Tapi, bunda sudah tahu nak. Selama ini ada yang menjagamu dengan baik. Bunda tahu dia selalu mendengarkan ceritamu, menjagamu, dan selalu setia menemuimu. Bunda tahu kau juga menyukainya walaupun tidak sadar, bunda sangat bahagia karena kau berhasil membuka kepercayaan kepada orang lain lagi. Bunda tidak akan melupakanmu, bunda akan kembali ketika semua masalah ini sudah selesai. Biar bunda yang selesaikan masalah ini sendiri, kau sekarang tidak harus bekerja lagi untuk bunda. Hiduplah untuk dirimu sendiri, bunda yakin kau adalah anak bunda yang paling kuat dan pemberani. Daripada kau bersama ayahmu, lebih baik kau bersama dengan lelaki yang kau cinta. Tidak apa jika kau membenci bunda, tapi yang pasti bunda akan kembali segera mungkin. Pesan bunda jangan pernah tinggal di rumah bersama ayahmu. Pergilah sejauh mungkin bersama dia. Bunda selalu menyayangimu, bunda bangga memilikimu, bunda bersyukur kau menjadi anak bunda, asa putriku yang paling berharga melebihi diriku sendiri. Bunda menyayangimu selamanya.

Bunda


Setelah membaca semuanya, air mata asa berderai hingga membasahi sekujur wajahnya serta air mata yang sedikit demi sedikit jatuh di kertas putih bertulisan tersebut. Asa berusaha menutupi wajahnya yang penuh air mata itu dengan rambutnya, dia tidak ingin anton tahu bahwa dirinya sedang menangis.

Tapi, anton jelas curiga dengan asa yang tiba-tiba menutupi wajahnya dengan rambutnya sendiri.

"Asa? Ada apa?" Dari belakang anton bertanya tapi asa bergegas mengusap air matanya tersebut. Dia berbalik kearah anton tapi dengan muka yang masih tertutupi oleh rambutnya, anton ragu. Dia menggeser rambut asa dan mendapati wajah putih asa yang penuh air mata.

"Ada apa?! Jadi kemana bunda dan adik-adikmu?" Tanyanya khawatir.

Anton memberikan air putih untuk asa, sekarang mereka berada di minimarket. Anton menarik kursi duduk di sebelah asa yang masih melamun dengan mata sembab.

"Jika bundamu sudah mengatakan bahwa dia akan kembali, aku yakin dia pasti akan kembali. Percayalah pada bundamu" Ucap anton.

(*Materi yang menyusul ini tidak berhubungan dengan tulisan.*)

(** With the ranker of the spec, such a run returns the first [k] of the
    ranking of the [k * 2] candidates: the candidates, each with its
    cross-encoder score, highest score first, candidates of equal score
    in the order the retriever gave them, whatever score they came
    with. *)
Lemma reranked_when_query_is_given (senv : SearchEnv) (cross : string -> string -> Q)
    (k : nat) (query : string) (embedding : list Q) (candidates : list Document) :
  text_embedder senv query = Ok embedding ->
  retriever senv embedding (k * 2) = Ok candidates ->
  ranker senv k query candidates = Ok (ranker_run cross k query candidates) ->
  exists ranked : list Document,
    pipeline_run senv (RetrievalPipeline_init k)
      [("text_embedder", [("text", query)]); ("ranker", [("query", query)])]
    = Ok (take k ranked)
    /\ Permutation ranked (rescored cross query candidates)
    /\ StronglySorted (fun a b => (score_or_zero b <= score_or_zero a)%Q) ranked
    /\ (forall v, List.filter (has_score v) ranked
                  = List.filter (has_score v) (rescored cross query candidates))
    /\ (forall dense : Document -> Q,
          ranker_run cross k query (map (fun d => set_score (dense d) d) candidates)
          = take k ranked).
Proof.
  intros He Hr Hrank. exists (py_sorted score_geb (rescored cross query candidates)).
  split; [now rewrite (pipeline_run_given_ranker_query _ _ _ _ _ He Hr), Hrank|].
  split; [apply py_sorted_perm|].
  split.
  { eapply StronglySorted_weaken; [|apply py_sorted_sorted].
    - intros a b. unfold score_geb. now rewrite Qle_bool_iff.
    - apply score_geb_total.
    - apply score_geb_trans. }
  split; [intros v; apply py_sorted_stable, has_score_geb|].
  intros dense. now rewrite ranker_run_rescored, rescored_set_score.
Qed.

(** C5. [retrieve] raises on every query, whatever the store holds and
    whether it can be reached or not. The only input its run is given
    is the text of the embedder, and no connection sends the ranker its
    query, so the run is refused with a [ValueError] before a component
    is called. A store without content and a store that cannot be
    reached give the same exception, and neither gives a list. *)
Theorem retrieve_raises_whatever_the_store
    (senv : SearchEnv) (p : RetrievalPipeline) (query : string) :
  missing_input [("text_embedder", [("text", query)])] = Some ("ranker", "query")
  /\ retrieve senv p query
     = Raise (ValueError "Missing input for component ranker: query")
  /\ retrieve (Examples.search_env []) (RetrievalPipeline_init 5) "door gasket"
     = Raise (ValueError "Missing input for component ranker: query")
  /\ retrieve Examples.unreachable_env (RetrievalPipeline_init 5) "door gasket"
     = retrieve (Examples.search_env []) (RetrievalPipeline_init 5) "door gasket".
Proof.
  split; [reflexivity|]. split; [apply retrieve_missing_ranker_query|].
  split; reflexivity.
Qed.

(** C8. A pipeline built for [k] results sets the retriever to [k * 2]
    candidates and the ranker to [k], and sends the documents of the
    retriever to the ranker; but nothing sends the ranker its query, so
    [retrieve] returns no sequence at all, ranked or not: on a store of
    three passages, as on any other, it raises the [ValueError] of the
    refused run. *)
Theorem retrieve_returns_no_ranking (senv : SearchEnv) (k : nat) (query : string) :
  retriever_top_k (RetrievalPipeline_init k) = (k * 2)%nat
  /\ ranker_top_k (RetrievalPipeline_init k) = k
  /\ is_sent "ranker" "documents" = true
  /\ is_sent "ranker" "query" = false
  /\ (forall results, retrieve senv (RetrievalPipeline_init k) query <> Ok results)
  /\ retrieve (Examples.search_env Examples.indexed_docs) (RetrievalPipeline_init 2)
       "defrost"
     = Raise (ValueError "Missing input for component ranker: query").
Proof.
  repeat split.
  intros results. now rewrite retrieve_missing_ranker_query.
Qed.

(** On the store of three passages, a run that is given the query of the
    ranker too returns the two passages of equal rerank score in the
    order the retriever gave them, ahead of the passage it ranked
    first. *)
Example pipeline_run_defrost_passages :
  option_map (map doc_id)
    (match pipeline_run (Examples.search_env Examples.indexed_docs)
             (RetrievalPipeline_init 2)
             [("text_embedder", [("text", "defrost")]); ("ranker", [("query", "defrost")])]
     with
     | Ok documents => Some documents
     | Raise _ => None
     end)
  = Some ["m2"; "m3"].
Proof. reflexivity. Qed.

(** * Further properties of the ingestion pipeline *)

(** ** The order of the enumeration *)

Lemma string_compare_refl (s : string) : String.compare s s = Eq.
Proof.
  induction s as [|a s IH]; simpl; [reflexivity|].
  unfold Ascii.compare. now rewrite N.compare_refl.
Qed.

Lemma string_compare_lt_gt (a b : string) :
  String.compare a b = Lt -> String.compare b a = Gt.
Proof. intros H. now rewrite String.compare_antisym, H. Qed.

Lemma string_compare_gt_lt (a b : string) :
  String.compare a b = Gt -> String.compare b a = Lt.
Proof. intros H. now rewrite String.compare_antisym, H. Qed.

Lemma string_compare_lt_trans (a b c : string) :
  String.compare a b = Lt -> String.compare b c = Lt -> String.compare a c = Lt.
Proof.
  intros Hab Hbc.
  assert (Hle : String.leb a c = true).
  { apply (string_leb_trans a b c); unfold String.leb; now rewrite ?Hab, ?Hbc. }
  unfold String.leb in Hle.
  destruct (String.compare a c) eqn:Hac; [|reflexivity|discriminate].
  apply String.compare_eq_iff in Hac. subst c.
  apply string_compare_lt_gt in Hab. congruence.
Qed.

Anton merasa sangat prihatin dan kasihan kepada gadis di sebelahnya itu, dan lebih parahnya lagi dia merasa tidak enak kepada asa karena tidak bisa banyak membantunya. Anton merasa seperti pecundang yang tak bisa berbuat apa-apa hanya kata-kata yang bisa diberinya.

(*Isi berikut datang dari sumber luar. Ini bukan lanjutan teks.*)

(** [get_all_resources] loses and repeats nothing: the keys of
    [by_type] are pairwise different, the entry of a type holds exactly
    the resources of that type (["Unknown"] for a resource without one)
    in their original order and is never empty, and all entries together
    are the resources that were listed; likewise for
    [by_resource_group]. *)
Theorem get_all_resources_groups (all_resources : list R) :
  let g := get_all_resources typeOf groupOf all_resources in
  all g = all_resources
  ∧ NoDup (fst <$> by_type g)
  ∧ (∀ k rs, (k, rs) ∈ by_type g
             ↔ rs = keyed (resource_type typeOf) k all_resources ∧ rs ≠ [])
  ∧ flat_map snd (by_type g) ≡ₚ all_resources
  ∧ NoDup (fst <$> by_resource_group g)
  ∧ (∀ k rs, (k, rs) ∈ by_resource_group g
             ↔ rs = keyed (resource_group groupOf) k all_resources ∧ rs ≠ [])
  ∧ flat_map snd (by_resource_group g) ≡ₚ all_resources.
Proof.
  intros g. subst g. unfold get_all_resources. rewrite fold_groupStep.
  cbn [by_type by_resource_group all fst snd].
  destruct (group_fold (resource_type typeOf) all_resources) as (H1 & H2 & H3).
  destruct (group_fold (resource_group groupOf) all_resources) as (H4 & H5 & H6).
  split; [done|]. split; [exact H1|]. split; [exact H2|]. split; [exact H3|].
  split; [exact H4|]. split; [exact H5|exact H6].
Qed.

End Grouping.

(** *** Architecture patterns *)

Section Patterns.
Context {R : Type}.

(** The [if]/[elif] chain is a first match over the keyword lists in
    their order. *)
Lemma pattern_of_first_match t :
  pattern_of t = fst <$> List.find (fun rule => mentions t (snd rule)) pattern_rules.
Proof.
  unfold pattern_of, pattern_rules. cbn [List.find snd].
  replace (includes (toLowerCase t) "storage") with (mentions t ["storage"])
    by (unfold mentions; simpl; apply orb_false_r).
  repeat match goal with
         | |- context [mentions t ?l] => destruct (mentions t l); [reflexivity|]
         end.
  reflexivity.
Qed.

Lemma pattern_of_in_keys t p : pattern_of t = Some p → p ∈ pattern_keys.
Proof.
  unfold pattern_of.
  repeat match goal with
         | |- context [if ?b then _ else _] => destruct b
         end;
    intros [= <-]; in_list.
Qed.

Lemma fold_patterns (items : list (string * list R)) (m : gmap string (list R)) p :
  (∀ k, k ∈ pattern_keys → is_Some (m !! k)) →
  is_Some (m !! p) →
  fold_left (fun patterns item =>
               match pattern_of (fst item) with
               | Some p => Png.extend p (snd item) patterns
               | None => patterns
               end) items m !! p
  = Some (default [] (m !! p)
          ++ flat_map snd (filter (fun item => pattern_of (fst item) = Some p) items)).
Proof.
  revert m. induction items as [|[t res] items IH]; intros m Hkeys [l Hl].
  - simpl. by rewrite Hl, app_nil_r.
  - cbn [fold_left fst snd]. rewrite filter_cons. cbn [fst].
    destruct (pattern_of t) as [q|] eqn:Hq.
    + assert (Hq' := pattern_of_in_keys t q Hq).
      rewrite IH.
      * unfold Png.extend. destruct (decide (Some q = Some p)) as [[= ->]|Hne].
        -- rewrite lookup_insert_eq. cbn [default from_option id flat_map snd].
           by rewrite <- app_assoc.
        -- rewrite lookup_insert_ne by congruence. done.
      * intros k Hk. unfold Png.extend. destruct (decide (q = k)) as [->|?].
        -- rewrite lookup_insert_eq. by eexists.
        -- rewrite lookup_insert_ne by done. by apply Hkeys.
      * unfold Png.extend. destruct (decide (q = p)) as [->|?].
        -- rewrite lookup_insert_eq. by eexists.
        -- rewrite lookup_insert_ne by done. by eexists.
    + rewrite decide_False by done. apply IH; [done | by eexists].
Qed.

(** [analyze_architecture_patterns] adds the resources of a type to one
    pattern at most: to the first of the eight keyword lists, in the
    order of the chain, one of whose keywords occurs in the lower-cased
    type.  There is no catch-all: a type without any keyword is added to
    no pattern. *)
Theorem patterns_first_match_without_catch_all (items : list (string * list R)) :
  (∀ t, pattern_of t
        = fst <$> List.find (fun rule => mentions t (snd rule)) pattern_rules)
  ∧ (∀ p, p ∈ pattern_keys →
          analyze_architecture_patterns (Some items) !! p
          = Some (flat_map snd (filter (fun item => pattern_of (fst item) = Some p) items)))
  ∧ (∀ item, item ∈ items →
             Forall (fun rule => mentions (fst item) (snd rule) = false) pattern_rules →
             ∀ p, item ∉ filter (fun item => pattern_of (fst item) = Some p) items).
Proof.
  split; [apply pattern_of_first_match|]. split.
  - intros p Hp. unfold analyze_architecture_patterns.
    assert (Hinit : ∀ k, k ∈ pattern_keys →
              (list_to_map ((fun k => (k, [])) <$> pattern_keys) : gmap string (list R)) !! k
              = Some []).
    { intros k Hk. apply elem_of_list_to_map_1.
      - apply (bool_decide_unpack _). vm_compute. exact I.
      - apply list_elem_of_fmap. eauto. }
    rewrite fold_patterns.
    + by rewrite Hinit.
    + intros k Hk. rewrite Hinit by done. by eexists.
    + rewrite Hinit by done. by eexists.
  - intros item Hitem Hnone p [Hp _]%list_elem_of_filter.
    rewrite pattern_of_first_match in Hp.
    destruct (List.find _ pattern_rules) as [rule|] eqn:Hfind; [|done].
    apply find_some in Hfind as [Hin Hm].
    rewrite Forall_forall in Hnone.
    rewrite Hnone in Hm by (by apply list_elem_of_In). done.
Qed.

End Patterns.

"Bunda dan adik-adikmu lebih baik jika tidak bersama ayahmu bukan? Setidaknya dia akan mendapat sedikit ketenangan, atau jika perlu aku akan meminta pamanku untuk mencari keluargamu? Kebetulan pamanku polisi".

Asa menggeleng. "Tidak, jangan berbuat banyak untukku lagi. Baiklah, kau benar. Bundaku pasti merasa lebih baik jika menjauh dari ayah, dan aku akan percaya bahwa suatu saat bunda akan kembali" Senyumnya. Anton turut memberikan senyuman semangat untuknya.

Asa kembali ke rumahnya untuk mengemasi barang-barangnya, anton juga menyarankan asa agar sebaiknya asa menjauh dari ayahnya terlebih dahulu. Dan anton juga berjanji pada asa bahwa dia akan menjaga asa sebisa mungkin. Asa buru-buru mengajak anton beranjak dari tempat tersebut karena takut ayahnya akan kembali.

.
.
.

Setibanya, anton membuatkan coklat hangat untuk asa.

"Minumlah. Jika kau butuh sesuatu, telepon aku kapanpun kau butuh" Ucapnya duduk di sofa sembari memberikan sebuah telepon yang disediakan untuk keperluan klien menginap. Asa mengangguk sembari meneguk coklat yang masih hangat itu. Anton sebenarnya khawatir jika asa sendirian di rumah yang besar itu, tetapi bagaimana cara dia mengatakan kepada orang tuanya bahwa dia bersama seorang gadis?.

"Omong-omong malam sudah semakin larut. Bagaimana orang tuamu? Bagaimana jika mereka mencemaskanmu?".

Anton menggaruk tengkuknya yang tidak gatal sama sekali ragu untuk menjawab.

"Bagaimana denganmu? Apa kau yakin sendirian disini?" Asa memberikan senyuman mengangguk dan berusaha menyakinkan anton.

"Kembalilah, jangan buat keluargamu cemas".

Walau sedikit berat hati, dia dengan pasrah menuruti perkataan asa. Anton masih khawatir jika asa sendirian, tetapi baiklah. Aku akan kembali besok.

"Semoga kau nyaman disini, katakanlah jika butuh bantuan. Aku selalu siap" Ucapnya di depan pintu sebelum berpamitan dengan asa.

Asa mengangguk senyum.

Akhirnya lelaki itu segera melanjutkan langkahnya menuju rumah. Setibanya di rumah anton sedikit ragu saat hendak membuka pintu rumah, kacau sekali jika ayahnya tahu.